**Provided entries**
────────────────────
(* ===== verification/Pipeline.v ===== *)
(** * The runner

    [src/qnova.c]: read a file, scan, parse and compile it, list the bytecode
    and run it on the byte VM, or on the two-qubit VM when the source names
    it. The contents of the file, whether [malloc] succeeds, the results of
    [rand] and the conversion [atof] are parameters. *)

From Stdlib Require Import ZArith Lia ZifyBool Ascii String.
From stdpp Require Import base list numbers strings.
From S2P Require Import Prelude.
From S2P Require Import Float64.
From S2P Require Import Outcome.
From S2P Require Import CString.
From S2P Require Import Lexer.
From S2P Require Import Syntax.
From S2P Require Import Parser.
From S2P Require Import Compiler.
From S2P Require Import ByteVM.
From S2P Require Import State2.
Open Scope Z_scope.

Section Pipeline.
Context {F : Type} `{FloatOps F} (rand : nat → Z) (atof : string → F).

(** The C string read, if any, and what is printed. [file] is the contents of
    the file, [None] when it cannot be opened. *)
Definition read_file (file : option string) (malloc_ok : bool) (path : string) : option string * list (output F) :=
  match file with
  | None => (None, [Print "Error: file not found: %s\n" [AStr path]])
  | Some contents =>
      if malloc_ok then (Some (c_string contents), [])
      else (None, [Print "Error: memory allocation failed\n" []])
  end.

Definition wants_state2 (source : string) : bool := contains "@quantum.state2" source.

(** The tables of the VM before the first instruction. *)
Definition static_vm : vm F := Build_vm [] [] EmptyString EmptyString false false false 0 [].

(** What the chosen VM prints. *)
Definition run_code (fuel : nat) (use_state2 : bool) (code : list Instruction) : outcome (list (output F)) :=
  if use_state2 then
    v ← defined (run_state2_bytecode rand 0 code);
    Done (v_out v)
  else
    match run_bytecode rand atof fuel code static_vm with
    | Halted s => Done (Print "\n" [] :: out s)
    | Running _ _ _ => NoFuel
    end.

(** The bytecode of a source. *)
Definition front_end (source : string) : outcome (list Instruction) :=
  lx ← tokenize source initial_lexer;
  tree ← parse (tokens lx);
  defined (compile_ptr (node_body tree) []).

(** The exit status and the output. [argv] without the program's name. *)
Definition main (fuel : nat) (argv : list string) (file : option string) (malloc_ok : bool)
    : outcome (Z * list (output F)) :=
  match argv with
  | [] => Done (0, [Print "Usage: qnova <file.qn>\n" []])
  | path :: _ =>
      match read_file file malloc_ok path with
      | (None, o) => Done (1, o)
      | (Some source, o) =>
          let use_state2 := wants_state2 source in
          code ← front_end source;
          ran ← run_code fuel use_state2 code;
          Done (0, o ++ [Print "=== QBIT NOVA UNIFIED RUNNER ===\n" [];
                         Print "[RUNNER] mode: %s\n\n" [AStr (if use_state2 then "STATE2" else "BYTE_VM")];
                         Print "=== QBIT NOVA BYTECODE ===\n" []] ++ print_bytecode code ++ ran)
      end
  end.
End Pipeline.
────────────────────
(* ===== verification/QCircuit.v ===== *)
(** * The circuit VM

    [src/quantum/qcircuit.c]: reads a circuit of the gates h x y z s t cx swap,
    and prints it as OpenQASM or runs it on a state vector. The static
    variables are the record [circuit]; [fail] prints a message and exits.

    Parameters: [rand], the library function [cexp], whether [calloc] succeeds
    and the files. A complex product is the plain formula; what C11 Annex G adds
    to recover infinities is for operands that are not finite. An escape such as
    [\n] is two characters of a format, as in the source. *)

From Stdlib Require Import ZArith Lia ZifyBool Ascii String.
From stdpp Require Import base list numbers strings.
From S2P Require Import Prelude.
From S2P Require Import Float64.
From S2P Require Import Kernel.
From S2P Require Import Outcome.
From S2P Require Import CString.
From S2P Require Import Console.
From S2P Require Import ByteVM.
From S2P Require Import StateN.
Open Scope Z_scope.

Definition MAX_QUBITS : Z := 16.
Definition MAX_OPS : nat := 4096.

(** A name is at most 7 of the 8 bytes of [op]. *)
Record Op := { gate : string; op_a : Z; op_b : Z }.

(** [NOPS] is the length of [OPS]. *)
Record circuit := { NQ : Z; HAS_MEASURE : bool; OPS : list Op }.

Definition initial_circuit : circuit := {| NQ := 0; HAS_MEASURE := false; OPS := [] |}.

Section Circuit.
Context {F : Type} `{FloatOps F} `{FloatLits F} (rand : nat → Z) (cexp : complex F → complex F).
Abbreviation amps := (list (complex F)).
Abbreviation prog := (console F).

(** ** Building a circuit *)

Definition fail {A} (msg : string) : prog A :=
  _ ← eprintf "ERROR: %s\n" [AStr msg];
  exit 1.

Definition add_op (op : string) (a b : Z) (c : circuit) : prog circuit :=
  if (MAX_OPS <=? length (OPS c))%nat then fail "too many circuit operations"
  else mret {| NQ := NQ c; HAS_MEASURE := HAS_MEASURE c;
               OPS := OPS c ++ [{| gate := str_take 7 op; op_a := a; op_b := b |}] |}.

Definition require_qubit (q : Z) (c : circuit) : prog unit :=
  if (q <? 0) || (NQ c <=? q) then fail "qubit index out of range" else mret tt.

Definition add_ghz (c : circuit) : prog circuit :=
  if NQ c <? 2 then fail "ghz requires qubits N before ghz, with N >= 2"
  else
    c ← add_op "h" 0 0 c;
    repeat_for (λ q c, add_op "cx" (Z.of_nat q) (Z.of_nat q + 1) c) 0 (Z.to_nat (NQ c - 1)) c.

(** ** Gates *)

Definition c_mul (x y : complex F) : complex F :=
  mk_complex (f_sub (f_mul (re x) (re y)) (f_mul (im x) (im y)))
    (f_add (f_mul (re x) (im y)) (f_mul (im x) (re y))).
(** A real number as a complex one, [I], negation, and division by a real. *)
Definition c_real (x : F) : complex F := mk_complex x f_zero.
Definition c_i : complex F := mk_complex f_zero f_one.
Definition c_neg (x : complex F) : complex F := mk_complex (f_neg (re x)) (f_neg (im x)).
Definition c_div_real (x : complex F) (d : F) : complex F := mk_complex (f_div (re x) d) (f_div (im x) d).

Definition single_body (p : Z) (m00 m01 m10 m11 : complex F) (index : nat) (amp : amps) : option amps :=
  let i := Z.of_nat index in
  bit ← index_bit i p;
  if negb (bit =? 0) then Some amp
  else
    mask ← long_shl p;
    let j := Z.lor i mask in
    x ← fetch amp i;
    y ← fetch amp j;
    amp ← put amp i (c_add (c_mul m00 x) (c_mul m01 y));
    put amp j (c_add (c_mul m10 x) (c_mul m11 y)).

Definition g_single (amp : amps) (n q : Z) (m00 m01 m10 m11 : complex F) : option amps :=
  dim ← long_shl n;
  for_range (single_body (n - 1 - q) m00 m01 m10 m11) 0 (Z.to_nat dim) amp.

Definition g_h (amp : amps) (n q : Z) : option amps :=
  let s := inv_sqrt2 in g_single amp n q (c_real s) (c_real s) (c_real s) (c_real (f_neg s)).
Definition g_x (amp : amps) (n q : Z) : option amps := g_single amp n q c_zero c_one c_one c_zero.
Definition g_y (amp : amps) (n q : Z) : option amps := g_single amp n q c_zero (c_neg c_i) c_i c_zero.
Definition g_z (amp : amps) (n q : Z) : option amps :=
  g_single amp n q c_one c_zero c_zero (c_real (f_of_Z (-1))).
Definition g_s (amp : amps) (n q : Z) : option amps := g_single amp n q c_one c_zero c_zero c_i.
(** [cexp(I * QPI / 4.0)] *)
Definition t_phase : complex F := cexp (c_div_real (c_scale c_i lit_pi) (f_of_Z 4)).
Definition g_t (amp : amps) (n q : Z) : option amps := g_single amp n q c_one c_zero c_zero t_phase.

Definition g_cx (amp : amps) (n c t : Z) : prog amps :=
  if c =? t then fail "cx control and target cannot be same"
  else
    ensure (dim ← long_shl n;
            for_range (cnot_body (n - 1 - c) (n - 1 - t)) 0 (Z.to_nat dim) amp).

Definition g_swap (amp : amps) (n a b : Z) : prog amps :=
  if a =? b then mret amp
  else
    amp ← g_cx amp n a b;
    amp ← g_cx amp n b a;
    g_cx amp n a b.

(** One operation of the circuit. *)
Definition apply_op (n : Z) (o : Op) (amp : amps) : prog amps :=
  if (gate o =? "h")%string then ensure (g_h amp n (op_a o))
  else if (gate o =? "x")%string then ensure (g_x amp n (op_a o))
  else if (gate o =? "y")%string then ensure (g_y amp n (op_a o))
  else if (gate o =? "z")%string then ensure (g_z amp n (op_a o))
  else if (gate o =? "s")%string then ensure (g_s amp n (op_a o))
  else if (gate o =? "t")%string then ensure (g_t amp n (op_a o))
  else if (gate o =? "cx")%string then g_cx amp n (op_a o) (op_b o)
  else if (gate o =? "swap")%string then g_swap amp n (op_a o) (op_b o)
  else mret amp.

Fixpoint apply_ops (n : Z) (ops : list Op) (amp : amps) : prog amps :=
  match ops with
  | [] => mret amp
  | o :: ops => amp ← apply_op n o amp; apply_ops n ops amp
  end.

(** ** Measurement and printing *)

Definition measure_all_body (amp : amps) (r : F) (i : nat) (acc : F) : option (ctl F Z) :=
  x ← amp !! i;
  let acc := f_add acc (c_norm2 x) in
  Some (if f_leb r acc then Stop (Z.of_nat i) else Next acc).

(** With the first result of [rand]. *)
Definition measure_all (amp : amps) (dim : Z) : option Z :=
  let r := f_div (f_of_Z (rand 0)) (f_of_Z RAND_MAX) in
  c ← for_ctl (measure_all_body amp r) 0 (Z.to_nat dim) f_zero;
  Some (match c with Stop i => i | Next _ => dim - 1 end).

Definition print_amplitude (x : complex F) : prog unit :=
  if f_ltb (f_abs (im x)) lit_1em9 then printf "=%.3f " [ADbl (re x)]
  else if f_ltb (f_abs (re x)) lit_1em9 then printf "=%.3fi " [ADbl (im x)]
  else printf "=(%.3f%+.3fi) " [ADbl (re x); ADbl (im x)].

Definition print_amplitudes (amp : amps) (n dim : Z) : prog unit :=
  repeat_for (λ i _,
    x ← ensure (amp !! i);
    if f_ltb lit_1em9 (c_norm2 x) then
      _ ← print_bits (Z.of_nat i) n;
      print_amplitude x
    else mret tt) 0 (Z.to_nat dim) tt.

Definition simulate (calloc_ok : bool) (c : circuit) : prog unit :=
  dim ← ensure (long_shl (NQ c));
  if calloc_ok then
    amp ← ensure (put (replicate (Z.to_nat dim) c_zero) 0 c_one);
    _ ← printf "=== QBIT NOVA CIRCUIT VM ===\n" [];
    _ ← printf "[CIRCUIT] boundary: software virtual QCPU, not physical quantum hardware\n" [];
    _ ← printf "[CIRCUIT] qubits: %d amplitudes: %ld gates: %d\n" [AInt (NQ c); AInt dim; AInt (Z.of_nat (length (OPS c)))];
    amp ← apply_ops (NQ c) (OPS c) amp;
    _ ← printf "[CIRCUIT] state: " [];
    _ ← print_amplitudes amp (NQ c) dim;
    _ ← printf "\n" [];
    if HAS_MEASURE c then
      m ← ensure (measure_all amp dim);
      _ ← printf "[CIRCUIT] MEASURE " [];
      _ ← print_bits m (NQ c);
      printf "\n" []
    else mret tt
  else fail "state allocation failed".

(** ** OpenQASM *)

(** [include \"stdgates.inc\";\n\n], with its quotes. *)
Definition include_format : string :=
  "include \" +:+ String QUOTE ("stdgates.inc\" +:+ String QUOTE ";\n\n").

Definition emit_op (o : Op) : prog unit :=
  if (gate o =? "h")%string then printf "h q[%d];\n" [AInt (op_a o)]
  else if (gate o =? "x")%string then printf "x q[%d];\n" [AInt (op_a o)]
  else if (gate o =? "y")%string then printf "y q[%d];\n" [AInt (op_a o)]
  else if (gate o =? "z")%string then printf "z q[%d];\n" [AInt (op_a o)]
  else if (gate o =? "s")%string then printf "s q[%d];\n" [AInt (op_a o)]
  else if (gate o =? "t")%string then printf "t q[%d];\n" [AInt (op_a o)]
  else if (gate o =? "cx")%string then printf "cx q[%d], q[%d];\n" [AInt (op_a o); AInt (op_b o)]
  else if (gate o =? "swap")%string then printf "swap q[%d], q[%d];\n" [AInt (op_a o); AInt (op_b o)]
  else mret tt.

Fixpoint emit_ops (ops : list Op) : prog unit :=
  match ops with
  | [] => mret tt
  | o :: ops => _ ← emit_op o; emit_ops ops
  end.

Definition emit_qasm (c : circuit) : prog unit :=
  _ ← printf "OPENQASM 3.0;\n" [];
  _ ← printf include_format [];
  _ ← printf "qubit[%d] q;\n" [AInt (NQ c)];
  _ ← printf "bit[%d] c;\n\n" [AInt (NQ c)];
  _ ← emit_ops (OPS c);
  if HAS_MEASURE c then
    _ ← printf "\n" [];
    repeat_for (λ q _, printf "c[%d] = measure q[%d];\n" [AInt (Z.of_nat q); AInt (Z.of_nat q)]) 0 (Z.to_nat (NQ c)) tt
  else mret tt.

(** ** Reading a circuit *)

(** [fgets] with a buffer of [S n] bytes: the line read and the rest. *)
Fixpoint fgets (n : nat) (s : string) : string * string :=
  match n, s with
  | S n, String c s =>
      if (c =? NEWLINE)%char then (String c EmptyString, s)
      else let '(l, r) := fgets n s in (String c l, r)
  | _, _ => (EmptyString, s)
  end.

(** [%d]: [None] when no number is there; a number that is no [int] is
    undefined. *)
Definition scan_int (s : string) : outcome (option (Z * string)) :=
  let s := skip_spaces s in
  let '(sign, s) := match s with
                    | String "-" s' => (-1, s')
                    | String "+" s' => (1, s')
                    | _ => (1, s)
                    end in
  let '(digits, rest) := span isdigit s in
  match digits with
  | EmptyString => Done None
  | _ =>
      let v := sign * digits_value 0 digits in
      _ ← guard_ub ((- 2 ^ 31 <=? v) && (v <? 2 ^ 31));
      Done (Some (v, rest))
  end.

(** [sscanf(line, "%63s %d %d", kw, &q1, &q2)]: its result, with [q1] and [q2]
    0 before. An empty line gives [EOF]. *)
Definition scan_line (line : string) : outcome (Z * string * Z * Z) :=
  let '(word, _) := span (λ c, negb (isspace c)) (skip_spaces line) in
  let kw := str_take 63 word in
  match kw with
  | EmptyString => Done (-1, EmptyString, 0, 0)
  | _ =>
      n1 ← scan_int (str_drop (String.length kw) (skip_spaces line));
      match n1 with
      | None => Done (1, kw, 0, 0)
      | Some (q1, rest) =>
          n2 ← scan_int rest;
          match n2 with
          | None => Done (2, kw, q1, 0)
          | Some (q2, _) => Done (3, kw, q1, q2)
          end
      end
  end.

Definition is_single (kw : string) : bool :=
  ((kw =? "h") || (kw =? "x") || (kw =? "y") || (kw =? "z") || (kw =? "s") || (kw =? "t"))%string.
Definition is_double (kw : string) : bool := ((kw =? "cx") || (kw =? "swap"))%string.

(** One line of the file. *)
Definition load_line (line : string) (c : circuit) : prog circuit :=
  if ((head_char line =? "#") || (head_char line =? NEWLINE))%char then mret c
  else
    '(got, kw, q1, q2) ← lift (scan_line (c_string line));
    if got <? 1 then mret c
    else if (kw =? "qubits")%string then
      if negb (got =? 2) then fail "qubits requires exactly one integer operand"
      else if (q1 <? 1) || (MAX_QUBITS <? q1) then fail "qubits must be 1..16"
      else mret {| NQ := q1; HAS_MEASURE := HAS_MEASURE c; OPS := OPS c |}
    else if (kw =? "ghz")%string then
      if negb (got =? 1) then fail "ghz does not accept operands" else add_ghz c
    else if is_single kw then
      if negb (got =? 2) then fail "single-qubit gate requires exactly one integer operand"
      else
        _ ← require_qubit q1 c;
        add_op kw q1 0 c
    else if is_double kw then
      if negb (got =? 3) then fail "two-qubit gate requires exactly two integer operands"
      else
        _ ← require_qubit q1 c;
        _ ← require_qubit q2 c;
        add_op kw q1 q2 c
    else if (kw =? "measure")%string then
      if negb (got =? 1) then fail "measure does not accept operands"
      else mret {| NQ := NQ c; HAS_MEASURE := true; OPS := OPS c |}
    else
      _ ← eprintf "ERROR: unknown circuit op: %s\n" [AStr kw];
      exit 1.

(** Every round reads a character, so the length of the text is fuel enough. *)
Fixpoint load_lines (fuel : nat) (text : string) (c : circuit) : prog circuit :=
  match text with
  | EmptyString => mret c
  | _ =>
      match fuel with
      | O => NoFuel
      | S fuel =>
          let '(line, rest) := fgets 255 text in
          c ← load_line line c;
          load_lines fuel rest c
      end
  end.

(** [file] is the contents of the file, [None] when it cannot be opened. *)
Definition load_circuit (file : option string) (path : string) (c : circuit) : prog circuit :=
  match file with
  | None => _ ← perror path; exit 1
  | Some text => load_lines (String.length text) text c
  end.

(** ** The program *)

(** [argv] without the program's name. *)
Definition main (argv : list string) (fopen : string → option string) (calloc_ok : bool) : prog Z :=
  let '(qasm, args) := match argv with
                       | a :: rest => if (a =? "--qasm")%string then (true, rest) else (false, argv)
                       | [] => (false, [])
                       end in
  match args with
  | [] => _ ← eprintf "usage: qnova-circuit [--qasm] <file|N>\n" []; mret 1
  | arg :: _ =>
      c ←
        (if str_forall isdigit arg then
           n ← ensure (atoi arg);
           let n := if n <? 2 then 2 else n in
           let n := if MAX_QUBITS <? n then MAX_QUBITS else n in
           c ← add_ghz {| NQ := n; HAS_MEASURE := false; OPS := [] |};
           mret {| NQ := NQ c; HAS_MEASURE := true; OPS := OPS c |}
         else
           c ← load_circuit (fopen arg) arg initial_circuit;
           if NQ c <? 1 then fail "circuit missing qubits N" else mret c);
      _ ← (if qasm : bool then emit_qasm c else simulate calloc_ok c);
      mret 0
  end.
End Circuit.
────────────────────
**Task statement**
Taking the entries above, restate exactly those lines that fall between the line with "(** [cexp(I * QPI / 4.0)] *)" and the line with "(g_h amp n (op_a o))", keeping both of those lines too.

**Answer space**
(** [cexp(I * QPI / 4.0)] *)
Definition t_phase : complex F := cexp (c_div_real (c_scale c_i lit_pi) (f_of_Z 4)).
Definition g_t (amp : amps) (n q : Z) : option amps := g_single amp n q c_one c_zero c_zero t_phase.

Definition g_cx (amp : amps) (n c t : Z) : prog amps :=
  if c =? t then fail "cx control and target cannot be same"
  else
    ensure (dim ← long_shl n;
            for_range (cnot_body (n - 1 - c) (n - 1 - t)) 0 (Z.to_nat dim) amp).

Definition g_swap (amp : amps) (n a b : Z) : prog amps :=
  if a =? b then mret amp
  else
    amp ← g_cx amp n a b;
    amp ← g_cx amp n b a;
    g_cx amp n a b.

(** One operation of the circuit. *)
Definition apply_op (n : Z) (o : Op) (amp : amps) : prog amps :=
  if (gate o =? "h")%string then ensure (g_h amp n (op_a o))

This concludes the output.